Régularisation des comptes étrangers

Rédigé par des auteurs spécialisés Ooreka  À jour en octobre 2020

Sommaire

Depuis 2013 en raison de la lutte contre l'évasion fiscale, les résidents fiscaux français ont l'obligation de déclarer à l'administration fiscale les avoirs détenus sur des comptes à l'étranger.

Tout compte non déclaré doit ainsi faire l'objet d'une régularisation.

Régularisation des comptes étrangers : principe

La loi contraint les résidents fiscaux français à déclarer, auprès de l'administration fiscale, l'existence et le montant de leurs avoirs détenus sur des comptes bancaire ouverts à l'étranger depuis juin 2013.

Une circulaire du 21 juin 2013 impose aux contribuables concernés par la détention d'avoirs sur des comptes bancaires étrangers non déclarés de régulariser leur situation en se mettant en conformité avec le droit. Cette possibilité de régularisation doit être effectuée de manière spontanée par les résidents fiscaux français.

Modalités de régularisation des comptes étrangers

La demande de régularisation pour des avoirs détenus sur des comptes étrangers doit être effectuée auprès du service des impôts dont relève le contribuable concerné. Cette régularisation ne peut intervenir qu'à la condition que le contribuable demande spontanément à mettre à jour sa situation.

Cette procédure nécessite de remplir un dossier comportant :

  • l'ensemble des imprimés fiscaux de déclaration des comptes détenus à l'étranger que le contribuable aurait du remplir chaque année ;
  • les déclarations d'impôts sur le revenu rectificatives des six dernières années ;
  • les relevés des comptes bancaires détenus à l'étranger depuis 2006.

L'ensemble de ces documents doit être accompagné d'une lettre manuscrite du contribuable mentionnant l'origine des avoirs détenus sur les comptes à l'étranger.

Sanctions encourues en l'absence de régularisation des comptes étrangers

Depuis 2013, l'absence de régularisation de déclaration des comptes donne lieu, en cas de contrôle fiscal, a l'obligation pour le contribuable de payer l'impôt normalement dû, mais également des pénalités spécifiques.

Paiement de l'impôt dû

Le contribuable qui ne régularise pas sa situation au regard des comptes bancaires qu'il détient à l'étranger, doit, en cas de contrôle fiscal, s'acquitter de l'impôt auquel il a échappé en raison des intérêts perçus sur ces avoirs.

Par ailleurs, si le contribuable ne déclare pas ses avoirs détenus sur des comptes à l’étranger et dans l’hypothèse où, au cours de l’année, le montant des avoirs détenus sur ces comptes est supérieur à 50 000 €, l’administration fiscale peut redresser le contribuable pendant 10 ans, contre 3 auparavant.

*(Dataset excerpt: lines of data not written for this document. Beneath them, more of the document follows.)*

(** ** Theorems *)

Section pruning_theorems.
Context `{ChainTypes} `{Libp2p} `{HashIter} `{FloatExp} `{UnstableSort} `{ThreadRng}.

(** C8: pruning ends, and it never disconnects a trusted peer or a peer that is not connected, never
    more peers than there are above the target, and never so many outbound-only peers that fewer than
    the target (or all there were, if fewer) are left.  The hypothesis rules out that a counter
    reaches the end of its range. *)
Theorem excess_peers_safe db now target_peers sampling :
  let outbound_count := Z.of_nat (length (connected_outbound_only_peers db)) in
  target_outbound_peers target_peers + outbound_count < USIZE_MAX ->
  exists X, excess_peers db now target_peers sampling = Some X /\
    (forall p, p ∈ X -> exists i, peers db !! p = Some i /\ is_connected i = true /\ is_trusted i = false) /\
    Z.of_nat (size X) <= Z.max 0 (Z.of_nat (length (connected_peers db)) - target_peers) /\
    Z.min (target_outbound_peers target_peers) outbound_count <= outbound_count - n_outbound db X.
Proof.
  intros out Hsmall. unfold excess_peers.
  pose proof (f32_ceil_nonneg (f32_mul (f32_of_usize target_peers) TARGET_OUTBOUND_ONLY_FACTOR)) as Hnn.
  change (0 <= target_outbound_peers target_peers) in Hnn.
  set (excess := saturating_sub _ target_peers).
  assert (forall s, prune_inv db target_peers excess s ->
    (forall p, p ∈ to_prune s -> exists i, peers db !! p = Some i /\ is_connected i = true /\ is_trusted i = false) /\
    Z.of_nat (size (to_prune s)) <= Z.max 0 (Z.of_nat (length (connected_peers db)) - target_peers) /\
    Z.min (target_outbound_peers target_peers) out <= out - n_outbound db (to_prune s)) as Hfinal.
  { intros s [Hpr Hex Ho Ht]. split_and!; [done| |fold out in Ht; lia].
    unfold count_pruned, excess, saturating_sub in Hex. lia. }
  assert (prune_inv db target_peers excess (mkPruneState ∅ 0)) as Hzero.
  { constructor; simpl; [set_solver| | |lia].
    - change (Z.of_nat (size (∅ : gset PeerId)) <= Z.max 0 excess). rewrite size_empty. lia.
    - change (0 = n_outbound db ∅). unfold n_outbound. rewrite filter_empty_L, size_empty; [done|apply _]. }
  destruct (_ <=? _); [exists ∅; split; [done|exact (Hfinal _ Hzero)]|].
  set (s1 := prune_peers _ _ _ _ _ is_penalized _).
  assert (prune_inv db target_peers excess s1) as H1' by by apply prune_peers_inv.
  set (s2 := if count_pruned s1 <? excess then _ else s1).
  assert (prune_inv db target_peers excess s2) as H2'.
  { unfold s2. destruct (_ <? _); [by apply prune_peers_inv|done]. }
  destruct (count_pruned s2 <? excess); [|exists (to_prune s2); split; [done|by apply Hfinal]].
  set (lk := build_custody_subnet_lookup _).
  destruct (prune_grouped_total (S (Z.to_nat (lookup_entries lk))) target_peers excess out sampling s2
    (build_peer_subnet_info db (to_prune s2)) lk) as [s3 H3']; [lia|].
  exists (to_prune s3). split; [exact (f_equal (fmap to_prune) H3')|]. apply Hfinal.
  eapply prune_grouped_inv; [done|done|exact H2'|apply build_infos_ok|exact H3'].
Qed.

(** C9: the last stage keeps the peers that are needed: on every data column subnet that is sampled,
    and on every sync committee subnet, at least two of the peers it could choose from are left, or
    all of them where there were fewer. *)
Theorem grouped_pruning_protects db target_peers excess out sampling s s' fuel subnet :
  let infos := build_peer_subnet_info db (to_prune s) in
  prune_grouped fuel target_peers excess out sampling s infos (build_custody_subnet_lookup infos) = Some s' ->
  (subnet ∈ sampling ->
     Z.min MIN_SAMPLING_COLUMN_SUBNET_PEERS (members psi_custody_subnets infos subnet) <=
       members_left psi_custody_subnets infos (to_prune s') subnet) /\
  Z.min MIN_SYNC_COMMITTEE_PEERS (members psi_sync_committees infos subnet) <=
    members_left psi_sync_committees infos (to_prune s') subnet.
Proof.
  intros infos Hr. apply (prune_grouped_members _ _ _ _ _ _ _ _ _ Hr); [|apply build_lookup_ok].
  intros p si Hp. by apply (build_infos_ok db s p si).
Qed.

End pruning_theorems.

Module PruningExamples.

#[local] Existing Instance Toy.chain.
#[local] Existing Instance Toy.libp2p.
#[local] Existing Instance ScoreExamples.step_float_exp.
#[local] Existing Instance PeerDBExamples.stable_unstable_sort.

#[local,refine] Instance no_shuffle : ThreadRng := { shuffle := fun A _ l => l }.
Proof. done. Defined.

(** A connected peer: inbound or outbound-only, with the given custody subnets. *)
Definition peer (is_outbound : bool) (custody : list SubnetId) (ttl : option Instant) : PeerInfo :=
  mkPeerInfo (Score_default 0) Client_default
    (if is_outbound then Connected (0 : @Multiaddr Toy.libp2p) 0 1 else Connected (0 : @Multiaddr Toy.libp2p) 1 0)
    [] ∅ SyncUnknown None (list_to_set (map Subnet.DataColumn custody)) (list_to_set custody) ttl false None None.

Definition db_of (l : list (Z * PeerInfo)) : PeerDB :=
  mkPeerDB (list_to_map l : gmap (@PeerId Toy.libp2p) PeerInfo) 0 BannedPeersCount_default false.

(** Six peers for a target of three: one trusted, one outbound-only, one on no subnet. *)
Definition six : PeerDB :=
  db_of [(1, set_is_trusted (peer false [] None) true); (2, peer true [] None); (3, peer false [] None);
         (4, peer false [0] None); (5, peer false [0] None); (6, peer false [0; 1] None)].

Example six_pruned : excess_peers six 0 3 ∅ = Some {[3; 4; 5]}.
Proof. evaluate. Qed.

Lemma excess_peers_safe_witness :
  exists X, excess_peers six 0 3 ∅ = Some X /\ Z.of_nat (size X) <= 3 /\ 1 <= 1 - n_outbound six X.
Proof.
  destruct (excess_peers_safe six 0 3 ∅) as (X & HX & _ & Hs & Ho); [evaluate|].
  exists X. split; [exact HX|]. split; [|exact Ho].
  eapply Z.le_trans; [exact Hs|]. vm_compute. discriminate.
Defined.

(** Four peers on one sampled column subnet: the loop stops at two of them. *)
Definition four : PeerDB :=
  db_of [(1, peer false [0] None); (2, peer false [0] None); (3, peer false [0] None);
         (4, peer false [0] None)].

Definition start : PruneState := mkPruneState ∅ 0.
Abbreviation four_infos := (build_peer_subnet_info four (to_prune start)).
Abbreviation four_left :=
  (prune_grouped 9 0 4 0 {[0]} start four_infos (build_custody_subnet_lookup four_infos)).

Example four_left_run : to_prune <$> four_left = Some {[3; 4]}.
Proof. evaluate. Qed.

Lemma grouped_pruning_protects_witness :
  exists left, four_left = Some left /\
    (Z.min MIN_SAMPLING_COLUMN_SUBNET_PEERS (members psi_custody_subnets four_infos 0) <=
       members_left psi_custody_subnets four_infos (to_prune left) 0).
Proof.
  pose proof four_left_run as Hrun. destruct four_left as [left|] eqn:Hr; [|discriminate Hrun].
  exists left. split; [reflexivity|]. assert (0 ∈ ({[0]} : gset SubnetId)) as Hin by set_solver.
  exact (proj1 (grouped_pruning_protects four 0 4 0 {[0]} start left 9 0 Hr) Hin).
Defined.

(** A peer that is needed for a validator duty until time 100 is pruned at time 0 all the same,
    because the last stage does not look at the duty. *)
Example duty_pruned :
  has_future_duty (peer false [0] (Some 100)) 0 = true /\
  excess_peers (db_of [(1, peer false [0] (Some 100)); (2, peer false [0] (Some 100))]) 0 1 ∅ = Some {[2]}.
Proof. split; evaluate. Qed.

(** A peer on an attestation subnet alone. *)
Definition attester : PeerInfo :=
  mkPeerInfo (Score_default 0) Client_default (Connected (0 : @Multiaddr Toy.libp2p) 1 0)
    [] ∅ SyncUnknown (Some (MDV1 (mkMetaDataV1 1 [true]))) {[Subnet.Attestation 0]} ∅ None false None None.

(** Peers with no custody subnet are never candidates of the last stage: no peer is disconnected,
    whatever the number above the target. *)
Example no_custody_no_pruning :
  excess_peers (db_of [(1, attester); (2, attester); (3, attester); (4, attester)]) 0 1 ∅ = Some ∅.
Proof. evaluate. Qed.

End PruningExamples.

Ce seuil de 50 000 € tient compte du total des soldes créditeurs des comptes ouverts à l’étranger sur l’ensemble de l’année, et non plus à la seule date du 31 décembre.

En revanche, le délai de 10 ans peut être abaissé à 3 ans si le contribuable apporte la preuve que le total des montants inscrits au crédit de ses comptes à l’étranger n’a jamais dépassé 50 000 € au cours de l’année (instruction Bofip du 22 mai 2019).

Pénalités de retard

En surplus, le contribuable doit s'acquitter des pénalités de retard soit :

  • une majoration de 40 % de l'impôt réellement dû ;
  • un intérêt de retard de 0,20 % par mois de retard ;
  • une amende de 1 500 € par compte bancaire non déclaré majoré à 10 000 € si l'État de situation des comptes bancaires n'a pas conclu de convention fiscale avec la France.

De plus, si l’administration fiscale vous adresse un rappel pour vous contraindre à déclarer un compte détenu à l’étranger pour lequel vous n’avez pas rempli vos obligations déclaratives, vous vous exposez à une majoration de 80 % de l’impôt normalement dû. Cette majoration s’applique à l'impôt sur le revenu, l'impôt de solidarité sur la fortune et les droits de mutation à titre gratuit.

Régularisation des comptes détenus à l'étranger : les effets

Les contribuables qui régularisent leur situation de manière spontanée ont l'obligation de payer l'impôt qu'ils auraient dû acquitter sur les intérêts produits par les avoirs détenus sur des comptes bancaires à l'étranger et de régler les pénalités de retard correspondantes. Depuis le 1er janvier 2018, ils ne bénéficient plus de remise de pénalités.